Les Echos, 9 novembre 2011

Le pays, où les trains roulent à des vitesses dérisoires, a mis à l'étude un programme de TGV, ainsi que des « corridors de fret ». Une œuvre de longue haleine.

L'Inde ne risque pas de connaître comme la Chine, des accidents de TGV faisant des dizaines de morts suite à une construction trop rapide des lignes. Et pour cause: l'Inde ne dispose pas du moindre train à grande vitesse. Et, si le pays veut effectivement s'équiper de TGV comme son grand voisin du nord, il a l'intention d'y aller... doucement.

Selon le plan stratégique du gouvernement indien « Indian Railway, Vision 2020 », publié fin 2009, l'Inde doit disposer d' « au moins quatre lignes ferroviaires à grande vitesse sur lesquelles des trains rouleront entre 250 et 350 km/h d'ici à 2020 ». Au rythme où vont les choses, cet objectif paraît d'ores et déjà compromis.

Or, si le pays dispose d'un réseau considérable, celui-ci est vétuste (lire ci-dessous). Résultat, souligne un expert, « la vitesse moyenne des trains est de 50 à 60 km/h, avec une vitesse maximale de 160 km/h sur quelques tronçons ». Du coup, l'introduction de la grande vitesse pose de nombreux problèmes, qu'il s'agisse des technologies à employer, de la détermination des tracés, des achats de terrains, etc.

La compagnie nationale Indian Railway est en train de créer la structure dédiée qui sera chargée de mener à bien les projets des six lignes envisagées. Et, à ce stade, une seule a fait l'objet d'une étude complète, réalisée par le cabinet d'ingénierie Systra, filiale de la SNCF et de la RATP. Il s'agit de la ligne Pune-Bombay-Ahmedabad, devant relier deux grandes villes industrielles à chaque extrémité du pays et la capitale financière au milieu.

Une proposition audacieuse 


Un réseau considérable mais vétuste

D'une longueur totale de 640 kilomètres, la ligne permettrait des gains de temps spectaculaires. « Le trajet en train Bombay-Ahmedabad passerait de 6 h 45 aujourd'hui à 1 h 52, et celui entre Bombay et Pune de 3 h 07 à 40 minutes », explique Jean-Charles Vollery, patron de Systra en Inde.

Mais pour obtenir un tel résultat, il faudra, entre autres, construire 72 km de viaducs et creuser un tunnel de 18 km. Quant à l'entrée dans Bombay, vu la densité urbaine de la mégapole, elle devra se faire par la mer via un pont de 18 km.
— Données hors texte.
(** A bound and a key that goes on after its column. *)
Lemma bound_compare fam p d b rest : key_wf fam d -> key_wf fam b ->
  (p ++ enc fam d ++ rest ≺ p ++ enc fam b <-> datum_cmp fam d b = Lt) /\
  (has_prefix (p ++ enc fam d ++ rest) (p ++ enc fam b) = true <-> datum_cmp fam d b = Eq).
Proof.
  intros Hd Hb. rewrite bcompare_app. pose proof (key_datum_order fam d b) as Ho.
  pose proof (Ho rest [] Hd Hb) as H1. rewrite app_nil_r in H1. split.
  - rewrite H1. destruct (datum_cmp fam d b); cbn; [|done|done]. by destruct rest.
  - split.
    + intros [r E]%has_prefix_spec. rewrite <- app_assoc in E. apply app_inv_head in E.
      pose proof (Ho rest r Hd Hb) as H2. rewrite E, bcompare_refl in H2. by destruct (datum_cmp fam d b).
    + intros E. pose proof (Ho [] [] Hd Hb) as H2. rewrite !app_nil_r, E in H2. apply bcompare_eq in H2. rewrite H2, app_assoc. apply has_prefix_app.
Qed.
(** A greedy [?] on a state with input left: the atom is tried first and
    may not match the empty string; otherwise it is skipped. *)
Lemma matcher_optional (r : regex) (x : mstate) (K : cont) :
  rest x <> [] ->
  matcher (Repeat 0 (Some 1) true r) x K
  = match matcher r (clear_captures (groups_of r) x)
            (fun y => if Nat.eqb (endIndex y) (endIndex x) then None else K y) with
    | Some z => Some z
    | None => K x
    end.
Proof.
  intros Hrest. cbn [matcher].
  destruct (rest x) as [|a t]; [done|]. cbn [length Nat.add].
  replace (length t + 1) with (S (length t)) by lia. reflexivity.
Qed.

Lemma notLineTerminator_bracket : notLineTerminator 93%N = true.
Proof. reflexivity. Qed.

(** The optional group and the closing brackets, run on a suffix without
    line terminators that is followed by the closing brackets and the end
    of the input: the match ends at the end of the input. *)
Lemma wiki_tail_forward (suffix : jsstring) (i : nat)
    (caps : list (nat * jsstring)) :
  forallb notLineTerminator suffix = true ->
  exists y,
    matcher WIKI_TAIL (MState i (suffix ++ [93; 93]%N) caps) Some = Some y
    /\ endIndex y = i + length suffix + 2
    /\ rest y = [].
Proof.
  intros Hsuffix. unfold WIKI_TAIL. rewrite matcher_Seq.
  rewrite matcher_optional by (cbn [rest]; by destruct suffix).
  unfold WIKI_GROUP3. rewrite matcher_Group, matcher_Alt.
  unfold clear_captures. cbn [endIndex rest captures].
  match goal with
  | |- context [List.filter ?f caps] => set (caps' := List.filter f caps)
  end.
  assert (Hempty : matcher Empty (MState i (suffix ++ [93; 93]%N) caps')
            (fun y => if Nat.eqb (endIndex (set_capture 3
                           (take (endIndex y - i) (suffix ++ [93; 93]%N)) y)) i
                      then None
                      else matcher (Seq (Char 93%N) (Char 93%N))
                             (set_capture 3
                                (take (endIndex y - i) (suffix ++ [93; 93]%N)) y) Some)
            = None).
  { cbn [matcher]. rewrite endIndex_set_capture. cbn [endIndex].
    by rewrite Nat.eqb_refl. }
  rewrite Hempty. clear Hempty.
  rewrite (matcher_greedy_star Dot notLineTerminator matcher_Dot eq_refl).
  destruct suffix as [|a suffix].
  - (* nothing behind the name: the group is skipped *)
    cbn [app greedy_scan]. rewrite !notLineTerminator_bracket.
    rewrite !endIndex_set_capture. cbn [endIndex].
    rewrite Nat.eqb_refl.
    rewrite (proj2 (Nat.eqb_neq (S i) i)) by lia.
    rewrite (proj2 (Nat.eqb_neq (S (S i)) i)) by lia.
    eexists. split; [reflexivity|]. cbn [advance endIndex rest length].
    split; [lia|done].
  - (* the scan runs to the end and comes back to the closing brackets *)
    match goal with
    | |- context [greedy_scan _ ?k _ _ _] => set (K := k)
    end.
    assert (Hdeep : exists y,
              greedy_scan notLineTerminator K (i + length (a :: suffix))
                          [93; 93]%N caps' = Some y
              /\ endIndex y = i + length (a :: suffix) + 2 /\ rest y = []).
    { cbn [greedy_scan]. rewrite !notLineTerminator_bracket. subst K. cbn beta.
      rewrite !endIndex_set_capture. cbn [endIndex].
      rewrite (proj2 (Nat.eqb_neq (S (S (i + length (a :: suffix)))) i)) by lia.
      rewrite (proj2 (Nat.eqb_neq (S (i + length (a :: suffix))) i)) by lia.
      rewrite (proj2 (Nat.eqb_neq (i + length (a :: suffix)) i))
        by (cbn [length]; lia).
      eexists. split; [reflexivity|].
      cbn [advance set_capture endIndex rest]. split; [lia|done]. }
    destruct Hdeep as (y & Hy & He & Hr).
    exists y. split; [|done].
    by rewrite (greedy_scan_deep _ _ _ _ _ _ y Hsuffix Hy).
Qed.

(** ** Trailing characters inside a wiki embed *)

Lemma WIKI_REGEX_tail :
  WIKI_REGEX
  = Seq (Char 33%N) (Seq (Char 91%N) (Seq (Char 91%N)
      (Seq (Group 1 (Seq (Repeat 0 None false Dot)
                         (Seq (Char FULLSTOP) (Group 2 EXTENSIONS))))
           WIKI_TAIL))).
Proof. reflexivity. Qed.

(** The pattern, run at the start of an embed that is the whole input. *)
Lemma wiki_embed_forward (nm ext suffix : jsstring) :
  ext ∈ extensions ->
  forallb notLineTerminator nm = true ->
  forallb notLineTerminator suffix = true ->
  mentionsExtension nm = false ->
  let text := js "![[" ++ nm ++ FULLSTOP :: ext ++ suffix ++ js "]]" in
  exists y,
    matcher WIKI_REGEX (MState 0 text []) Some = Some y
    /\ endIndex y = length text
    /\ capture y 1 = Some (nm ++ FULLSTOP :: ext).
Proof.
  intros Hin Hnm Hsuffix Hment text.
  set (st := set_capture 1 (nm ++ FULLSTOP :: ext)
               (set_capture 2 ext
                  (MState (length ext + S (3 + length nm))
                          (suffix ++ js "]]") []))).
  destruct (wiki_tail_forward suffix (endIndex st) (captures st) Hsuffix)
    as (y & Hy & He & _).
  change (MState (endIndex st) (suffix ++ [93; 93]%N) (captures st)) with st in Hy.
  exists y. split; [|split].
  - subst text. change (js "![[") with [33%N; 91%N; 91%N]. cbn [app].
    rewrite WIKI_REGEX_tail.
    rewrite matcher_Seq, matcher_Char, cu_eqb_refl.
    rewrite matcher_Seq, matcher_Char, cu_eqb_refl.
    rewrite matcher_Seq, matcher_Char, cu_eqb_refl.
    rewrite matcher_Seq.
    apply name_group_forward; done.
  - rewrite He. subst st text. cbn [set_capture endIndex].
    rewrite !length_app. cbn [length]. rewrite !length_app.
    change (length (js "![[")) with 3. change (length (js "]]")) with 2. lia.
  - apply matcher_reach in Hy as (y' & Hr & [= ->]).
    rewrite (reach_capture _ _ _ 1 Hr) by reflexivity.
    subst st. apply capture_set_eq.
Qed.

Lemma search_WIKI_at_end (i : nat) : search WIKI_REGEX i [] = None.
Proof. reflexivity. Qed.

(** C10 (as amended). Take an embed [![[name.ext suffix]]] that is the whole
    text, with [ext] one of the seven extensions, no line terminator in
    [name] or [suffix], no full stop followed by an extension inside
    [name], and no []]] inside [suffix]. The wiki scan finds one match: it
    starts at index 0, its text is the whole embed (the suffix included,
    whether or not it begins with a bar), and its name is [name.ext].
    [getImageLists] returns a list headed by the reference made from this
    match; the one exception is a text in which the inline scan finds a
    match that is not remote and on whose path [decodeURI] throws: then
    [getImageLists] throws that URIError. *)
Theorem wiki_embed_with_suffix
    (h : Host) (s : PublishSettings) (nm ext suffix : jsstring) :
  ext ∈ extensions ->
  forallb notLineTerminator nm = true ->
  forallb notLineTerminator suffix = true ->
  mentionsExtension nm = false ->
  absent (js "]]") suffix = true ->
  let text := js "![[" ++ nm ++ FULLSTOP :: ext ++ suffix ++ js "]]" in
  exists m,
    matchAll WIKI_REGEX text = [m]
    /\ index m = 0
    /\ name (wikiImage s m) = nm ++ FULLSTOP :: ext
    /\ source (wikiImage s m) = text
    /\ ((exists inline, getImageLists h s text = Ok (wikiImage s m :: inline))
        \/ (getImageLists h s text = Throw URIError
            /\ exists md, md ∈ matchAll MD_REGEX text
                          /\ isLocalMatch md = true
                          /\ decodeURI h (group_str md 2) = None)).
Proof.
  intros Hin Hnm Hsuffix Hment _ text.
  destruct (wiki_embed_forward nm ext suffix Hin Hnm Hsuffix Hment)
    as (y & Hy & He & Hc).
  fold text in Hy, He.
  set (m := JsMatch 0 text (captures y)).
  assert (Htext : exists a t, text = a :: t).
  { subst text. change (js "![[") with [33%N; 91%N; 91%N]. cbn [app]. by eexists _, _. }
  assert (Hsearch : search WIKI_REGEX 0 text = Some m).
  { rewrite (search_hit _ _ _ _ Hy), He, Nat.sub_0_r. by rewrite firstn_all. }
  assert (Hall : matchAll WIKI_REGEX text = [m]).
  { unfold matchAll. cbn [matchAll_from]. rewrite Hsearch.
    cbn [index whole m]. cbn [Nat.add].
    destruct Htext as (a & t & Ht).
    assert (Hlen : Nat.eqb (length text) 0 = false)
      by (rewrite Ht; reflexivity).
    rewrite Hlen, Nat.sub_0_r, Nat.ltb_irrefl.
    rewrite drop_all. by rewrite search_WIKI_at_end. }
  exists m. split; [done|]. split; [done|].
  assert (Hname : name (wikiImage s m) = nm ++ FULLSTOP :: ext).
  { unfold wikiImage, group_str. cbn [name].
    change (group m 1) with (capture y 1). by rewrite Hc. }
  split; [done|]. split; [done|].
  unfold getImageLists. rewrite Hall.
  pose proof (mdImages_spec h (matchAll MD_REGEX text)) as Hmd.
  destruct (mdImages h (matchAll MD_REGEX text)) as [inline|e].
  - left. by exists inline.
  - right. destruct Hmd as (-> & Hmd). by split.
Qed.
Afin de faciliter la pénétration dans les villes et permettre une construction par phase, Systra a fait une proposition audacieuse : construire un matériel roulant sur mesure selon les normes indiennes d'écartement des voies, plus larges que les normes internationales.

« Il faut s'adapter à l'Inde, pas l'inverse, argumente Jean-Charles Vollery. Les producteurs de matériel ont tous dit que c'était possible, avec un surcoût pas insurmontable. » D'autres experts se demandent néanmoins si les fabricants de matériel « ne bluffent pas ». Car, estiment-ils, faire rouler des TGV sur des lignes traditionnelles s'avérerait « très compliqué ». Le budget de cette première ligne de TGV, à financer en partenariat public-privé, a été évalué à plus de 7 milliards d'euros, plus 1 milliard pour le matériel roulant. Les autorités indiennes doivent se prononcer, dans des délais imprévisibles.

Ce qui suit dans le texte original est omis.